Cuando salí de mi Nirvana particular, comprobé que la pantalla seguía en blanco, que no había venido ninguno de esos enanitos de nuestros cuentos infantiles que se ocupaban de hacerte el trabajo por la noche mientras tú (en plan egoísta absoluto como sólo los niños pueden serlo) dormías plácidamente y te soñabas encarnado en algún héroe o heroína de las pelis, alguien bello, fuerte, imbatible, admirado y aplaudido.
Esto... por cierto. ¿Es impresión mía o es que conforme las consolas se multiplican y reproducen como la freza de los peces se está dejando de soñar este tipo de sueños? ¿Se sueña hoy? Sí, claro que se sueña. Es una de las distintas etapas del sueño, así que imagino que ahora nos convertimos en Lara Croft o en cualquiera de los últimos super-magníficos-maravillosos-chachipiruli héroes y villanos de los juegos que, mira tú por donde, salen ya a la par que la peli de aventuras de turno. Maravillas de la informática -más bien del marketing- y de los tiempos frenéticos que vivimos; tiempos en los que se quiere todo y se quiere ya. Si además es por la “feis”, mejor que mejor.

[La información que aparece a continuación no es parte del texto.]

(** One packet of the loop of [handle_outgoing_packets] *)
Definition outgoing_packet (is_client : bool) (mtu : nat) (raw_packets : list bytes) (p : Packet) : OM (list bytes) :=
  match rl_content (pk_record p) with
  | CoHandshake h =>
      handshake_raw ← st_lift (RecordLayer_marshal (pk_record p));
      data ← st_lift (slice_from handshake_raw RECORD_LAYER_HEADER_SIZE);
      let hh := hs_handshake_header h in
      _ ← st_modify (fun o => o <| og_cache ::= fun cache =>
             snd (HandshakeCache_push data (rl_epoch (rl_header (pk_record p))) (hh_message_sequence hh)
                    (hh_handshake_type hh) is_client cache) |>);
      raw ← process_handshake_packet mtu p h;
      mret (raw_packets ++ raw)
  | _ =>
      raw ← process_packet p;
      mret (raw_packets ++ [raw])
  end.

(** The datagrams given to [next_conn.send]. *)
Definition handle_outgoing_packets (is_client : bool) (mtu : nat) (pkts : list Packet) : OM (list bytes) :=
  raw_packets ← st_fold pkts (outgoing_packet is_client mtu) [];
  mret (if is_empty raw_packets then [] else compact_raw_packets raw_packets mtu).
End outgoing.

(** * Incoming *)
Record ConnReaderContext := mkConnReaderContext {
  rc_is_client : bool;
  rc_replay_protection_window : Z;
  rc_replay_detector : list SlidingWindowDetector;
  rc_decrypted : list bytes;  (** the application data sent to [decrypted_tx] *)
  rc_encrypted_packets : list bytes;
  rc_fragment_buffer : FragmentBuffer;
  rc_cache : HandshakeCache;
  rc_cipher_suite : option CipherSuite;
  rc_remote_epoch : Z;
  rc_alerts : list Packet  (** sent to [packet_tx] *)
}.

#[export] Instance ConnReaderContext_settable : Settable ConnReaderContext := fun c =>
  mkConnReaderContext (rc_is_client c) (rc_replay_protection_window c) (rc_replay_detector c) (rc_decrypted c)
    (rc_encrypted_packets c) (rc_fragment_buffer c) (rc_cache c) (rc_cipher_suite c) (rc_remote_epoch c) (rc_alerts c).

Abbreviation RM A := (ST ConnReaderContext DtlsError A).

Definition DEFAULT_REPLAY_PROTECTION_WINDOW : Z := 64.
Definition INBOUND_BUFFER_SIZE : Z := 8192.

(** The context as [DTLSConn::new] makes it *)
Definition ConnReaderContext_new (is_client : bool) (window : Z) : ConnReaderContext :=
  mkConnReaderContext is_client window [] [] [] FragmentBuffer_new [] None 0 [].

(** A call of the replay detector, which has no errors *)
Definition lift_detector {A} (r : res Empty_set A) : res DtlsError A :=
  match r with Ok a => Ok a | Err e => match e with end | Panic => Panic | OutOfFuel => OutOfFuel end.

(** A call on the fragment buffer of the context, with its result as a value *)
Definition on_fragments {A} (m : FM A) : RM (option A) := fun c =>
  let '(r, fb) := m (rc_fragment_buffer c) in
  let c := c <| rc_fragment_buffer := fb |> in
  match r with
  | Ok a => (Ok (Some a), c)
  | Err _ => (Ok None, c)
  | Panic => (Panic, c)
  | OutOfFuel => (OutOfFuel, c)
  end.

Section incoming.
Context {P : Profile}.

(** What [handle_incoming_packet] returns *)
Abbreviation Outcome := (bool * option Alert * option DtlsError)%type.
Definition nothing : Outcome := (false, None, None).

Definition fatal (d : AlertDescription) (e : DtlsError) : Outcome := (false, Some (mkAlert AlFatal d), Some e).

(** [while ctx.replay_detector.len() <= epoch { push }] *)
Definition extend_detectors (epoch : nat) (c : ConnReaderContext) : ConnReaderContext :=
  c <| rc_replay_detector ::= fun l =>
    l ++ replicate (S epoch - length l) (SlidingWindowDetector_new (rc_replay_protection_window c) MAX_SEQUENCE_NUMBER) |>.

Definition detector_check (epoch : nat) (seq : Z) : RM bool :=
  detectors ← st_get rc_replay_detector;
  d ← st_lift (index detectors epoch);
  '(ok, d) ← st_lift (lift_detector (sw_check d seq));
  _ ← st_modify (fun c => c <| rc_replay_detector := <[epoch := d]> detectors |>);
  mret ok.
Lemma add_fragments cache frs s : Forall (fun f => hh_message_sequence (fr_handshake_header f) = s) frs -> frs <> [] ->
  cache !! s = None -> fold_left (fun c f => add_fragment f c) frs cache = <[s := frs]> cache.
Proof.
  intros Hs Hne Hnone.
  assert (forall frs l c, Forall (fun f => hh_message_sequence (fr_handshake_header f) = s) frs ->
    fold_left (fun c f => add_fragment f c) frs (<[s := l]> c) = <[s := l ++ frs]> c) as Hgen.
  { clear. induction frs as [|f frs IH]; intros l c Hs; [cbn; by rewrite app_nil_r|].
    apply Forall_cons in Hs as [Hf Hs]. cbn [fold_left]. unfold add_fragment at 2. rewrite Hf, lookup_insert_eq.
    cbn [default]. rewrite insert_insert_eq. rewrite IH by done. by rewrite <- app_assoc. }
  destruct frs as [|f frs]; [done|]. apply Forall_cons in Hs as [Hf Hs]. cbn [fold_left].
  unfold add_fragment at 2. rewrite Hf, Hnone. cbn [default app]. by rewrite Hgen.
Qed.

Lemma offsets_bound op off ps : op ∈ offsets off ps ->
  off <= fst op /\ fst op + Z.of_nat (length (snd op)) <= off + Z.of_nat (length (concat ps)).
Proof.
  revert off. induction ps as [|p ps IH]; intros off; cbn [offsets]; intros H; [by apply elem_of_nil in H|].
  cbn [concat]. rewrite length_app. apply elem_of_cons in H as [->|H]; [cbn; lia|]. apply IH in H. lia.
Qed.

Section reassembled.
Context (h : HandshakeHeader) (pieces : list bytes) (frags : list bytes) (epoch : Z).
Hypothesis Hwf : HandshakeHeader_wf h.
Hypothesis Htotal : hh_length h = Z.of_nat (length (concat pieces)).
Hypothesis Hcarry : Forall2 (carries h) (offsets 0 pieces) frags.

(** A record that carries a fragment, and what is stored of it. *)
Definition arrival (a : RecordLayerHeader * bytes) : Prop :=
  RecordLayerHeader_wf (fst a) /\ rl_content_type (fst a) = CtHandshake /\ rl_epoch (fst a) = epoch /\ snd a ∈ frags.

Definition stored (a : RecordLayerHeader * bytes) (f : Fragment) : Prop :=
  exists op, op ∈ offsets 0 pieces /\ carries h op (snd a) /\ f = mkFragment (fst a) (piece_header h op) (snd op).

Lemma piece_wf op : op ∈ offsets 0 pieces ->
  HandshakeHeader_wf (piece_header h op) /\ 0 <= fst op /\ fst op + Z.of_nat (length (snd op)) <= hh_length h.
Proof using Hwf Htotal.
  intros H. apply offsets_bound in H as [H0 H1]. split; [|lia].
  apply piece_header_wf; [done|lia|]. destruct Hwf as ([? ?] & _). lia.
Qed.

Lemma push_all_stored arrivals fb : Forall arrival arrivals -> exists frs,
  push_all arrivals fb = (Ok tt, fb <| fb_cache ::= fold_left (fun c f => add_fragment f c) frs |>)
  /\ Forall2 stored arrivals frs.
Proof using Hwf Htotal Hcarry.
  intros H. revert fb. induction H as [|[rl f] arrivals (Hrl & Ht & _ & Hf) _ IH]; intros fb;
    [exists []; split; [by destruct fb|constructor]|].
  cbn [fst snd] in *. apply list_elem_of_lookup in Hf as [i Hi].
  destruct (Forall2_lookup_r _ _ _ _ _ Hcarry Hi) as (op & Hop & Hc).
  assert (op ∈ offsets 0 pieces) as Hin by (by eapply list_elem_of_lookup_2).
  destruct (piece_wf op Hin) as (Hw & H0 & H1).
  destruct (buffer_push_fragment h op rl f fb Hw Hc H0 H1 Hrl Ht) as (pkt & Hpkt & Hpush).
  set (g := mkFragment rl (piece_header h op) (snd op)) in *.
  destruct (IH (fb <| fb_cache ::= add_fragment g |>)) as (frs & Hall & Hst).
  exists (g :: frs). split; [|constructor; [by exists op|done]].
  unfold push_all. cbn [st_for]. unfold mbind at 1, st_bind at 1, mbind at 1, st_bind at 1, st_lift.
  rewrite Hpkt. unfold mbind at 1, st_bind at 1. rewrite Hpush. unfold mret, st_ret.
  change (st_for arrivals _ ?s) with (push_all arrivals s). rewrite Hall. done.
Qed.

Lemma stored_fragment_of a f : stored a f -> exists op, op ∈ offsets 0 pieces
  /\ fragment_of (Z.of_nat (length (concat pieces))) op f.
Proof using Htotal. intros (op & Hop & _ & ->). exists op. split; [done|]. by split_and!; [exact Htotal|..]. Qed.

(** The fragments are there if and only if their bytes arrived. *)
Lemma arrived_iff arrivals frs op f : Forall2 stored arrivals frs -> op ∈ offsets 0 pieces -> carries h op f ->
  (f ∈ map snd arrivals <-> exists g, g ∈ frs /\ fragment_of (Z.of_nat (length (concat pieces))) op g).
Proof using Hwf Htotal.
  intros Hst Hop Hc. split.
  - intros Hin. apply list_elem_of_fmap in Hin as (a & -> & Ha). apply list_elem_of_lookup in Ha as [i Hi].
    destruct (Forall2_lookup_l _ _ _ _ _ Hst Hi) as (g & Hg & op' & Hop' & Hc' & ->).
    eexists. split; [by eapply list_elem_of_lookup_2|].
    rewrite (carries_inj h op op' (snd a)); [|by apply piece_wf|by apply piece_wf|done|done].
    by split_and!; [exact Htotal|..].
  - intros (g & Hg & Hof). apply list_elem_of_lookup in Hg as [i Hi].
    destruct (Forall2_lookup_r _ _ _ _ _ Hst Hi) as (a & Ha & op' & Hop' & Hc' & ->).
    apply list_elem_of_fmap. exists a. split; [|by eapply list_elem_of_lookup_2].
    destruct Hof as (_ & Ho & _ & Hd). cbn in Ho, Hd.
    assert (op' = op) as -> by (destruct op, op'; cbn in *; congruence).
    destruct Hc as (hb & Hm & ->), Hc' as (hb' & Hm' & ->). congruence.
Qed.
End reassembled.

(** The header of a whole handshake: [Handshake_new] with a sequence number. *)
Definition whole_handshake (h : Handshake) : Prop :=
  Handshake_wf h
  /\ hh_length (hs_handshake_header h) = Z.of_nat (HandshakeMessage_size (hs_handshake_message h))
  /\ hh_fragment_offset (hs_handshake_header h) = 0
  /\ hh_fragment_length (hs_handshake_header h) = hh_length (hs_handshake_header h).

Section end_to_end.
Context {P : Profile}.

Lemma fragment_handshake_spec mtu h : (0 < mtu)%nat -> whole_handshake h ->
  exists content pieces frags, HandshakeMessage_marshal (hs_handshake_message h) = Ok content
  /\ concat pieces = content /\ pieces_ok pieces
  /\ hh_length (hs_handshake_header h) = Z.of_nat (length (concat pieces))
  /\ fragment_handshake mtu h = Ok frags
  /\ Forall2 (carries (hs_handshake_header h)) (offsets 0 pieces) frags.
Proof.
  intros Hmtu ((Hh & Hm & Ht) & Hl & _ & _).
  destruct (HandshakeMessage_codec _ Hm) as (content & Hc & Hcl & _).
  destruct (split_bytes_spec content mtu Hmtu) as (pieces & Hs & Hcat & Hne).
  set (ps := if is_empty pieces then [[]] else pieces).
  assert (concat ps = content) as Hps by (unfold ps; destruct pieces; [by rewrite <- Hcat|done]).
  destruct (fragments_from_carries (hs_handshake_header h) 0 ps Hh) as (frags & Hf & Hcar).
  { rewrite Hps, Hcl, <- Hl. destruct Hh as ([? ?] & _). lia. }
  exists content, ps, frags. split_and!; [done|done| |by rewrite Hps, Hcl| |done].
  - unfold ps. destruct pieces as [|p pieces]; [by right|]. left. split; [done|].
    eapply Forall_impl; [exact Hne|]. by intros q [? _].
  - unfold fragment_handshake. rewrite Hc. cbn [mbind res_bind]. rewrite Hs. cbn [mbind res_bind]. exact Hf.
Qed.

(** The header [pop] writes, from the first fragment that arrived *)
Definition rebuilt_header (f : Fragment) : HandshakeHeader :=
  (fr_handshake_header f) <| hh_fragment_offset := 0 |>
    <| hh_fragment_length := hh_length (fr_handshake_header f) |>.

Lemma pop_complete fuel cache s f frs hb raw :
  in_range 16 (s + 1) -> cache !! s = Some (f :: frs) -> append_message fuel 0 (f :: frs) = Ok (Some raw) ->
  HandshakeHeader_marshal (rebuilt_header f) = Ok hb ->
  FragmentBuffer_pop fuel (mkFragmentBuffer cache s)
  = (Ok (hb ++ raw, rl_epoch (fr_record_layer_header f)), mkFragmentBuffer (delete s cache) (s + 1)).
Proof.
  intros Hs Hc Hm Hh. unfold FragmentBuffer_pop. st_run. cbn [fb_current_message_sequence_number fb_cache].
  rewrite Hc, Hm. cbn [index lookup list_lookup]. unfold rebuilt_header in Hh. unfold index. cbn [lookup list_lookup].
  rewrite Hh. unfold st_modify, st_lift. rewrite arith_ok by done. reflexivity.
Qed.
(* ===== verification/DtlsSuite.v ===== *)
(** The record ciphers open what they seal: for every cipher suite, the two sides
    of a session with one master secret read each other's records, under the
    laws that the primitives of the cryptographic crates document. *)
From Stdlib Require Import Strings.String.
From S2P Require Import Prelude Utf8 DtlsTypes DtlsHandshake DtlsRecord DtlsCodec DtlsLaws DtlsCrypto DtlsCipher.

Definition aead_tag_length (alg : AeadAlgorithm) : nat :=
  match alg with Aes128Gcm => 16 | AesCcm => 16 | AesCcm8 => 8 end.

(** What the crates document of the primitives: authenticated encryption opens
    what it seals and adds its tag, block decryption inverts encryption, and
    HMAC-SHA1 takes every key and gives twenty bytes. *)
Class PrimitiveLaws (C : Primitives) : Prop := {
  aead_seal_total alg k n a t : Z.of_nat (length t) <= 65535 ->
    exists c, aead_seal alg k n a t = Ok c /\ length c = (length t + aead_tag_length alg)%nat /\ aead_open alg k n a c = Ok t;
  cbc_encrypt_length k iv t : length (cbc_encrypt_blocks k iv t) = length t;
  cbc_decrypt_encrypt k iv t : length k = 32%nat -> length iv = 16%nat -> (length t mod 16 = 0)%nat ->
    cbc_decrypt_blocks k iv (cbc_encrypt_blocks k iv t) = t;
  hmac_sha1_total k m : exists d, hmac_sha1 k m = Ok d /\ length d = 20%nat
}.

Lemma slice_all {E} (raw : bytes) n : n = length raw -> slice (E := E) raw 0 n = Ok raw.
Proof. intros ->. rewrite slice_ok by lia. rewrite drop_0, take_ge by lia. done. Qed.

Lemma slice_left {E} (a b : bytes) n : n = length a -> slice (E := E) (a ++ b) 0 n = Ok a.
Proof. intros ->. by apply (slice_app _ [] a b). Qed.

Lemma slice_from_right {E} (a b : bytes) n : n = length a -> slice_from (E := E) (a ++ b) n = Ok b.
Proof. intros ->. apply (slice_app _ a b []); [by rewrite app_nil_r|done|by rewrite length_app]. Qed.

¡Ups! (como diría un pequeño personaje de una de las series en las que he trabajado.) Me he desviado, he perdido el norte y ya no sé hacia dónde iba. A ver, recapitulemos...
¡Ah, sí! Los enanitos, esos capullos (mis disculpas, pero está así en el guión) que tendrían que haber venido a escribir esta... (tos)... reflexión (más toses para cortar la risa floja que me ha entrado), se han tomado la noche libre porque es el día del “currante anónimo”. “Enanos creativos de Fantasía: ¡uníos! ¡El vestido de paja convertida en hilo de oro, para quien lo teje!” O sea, que me toca darle a la tecla (y al coco) a mí porque hoy andan alborotados los colaboradores de mis sueños. Espero que sepáis disculpar mis carencias.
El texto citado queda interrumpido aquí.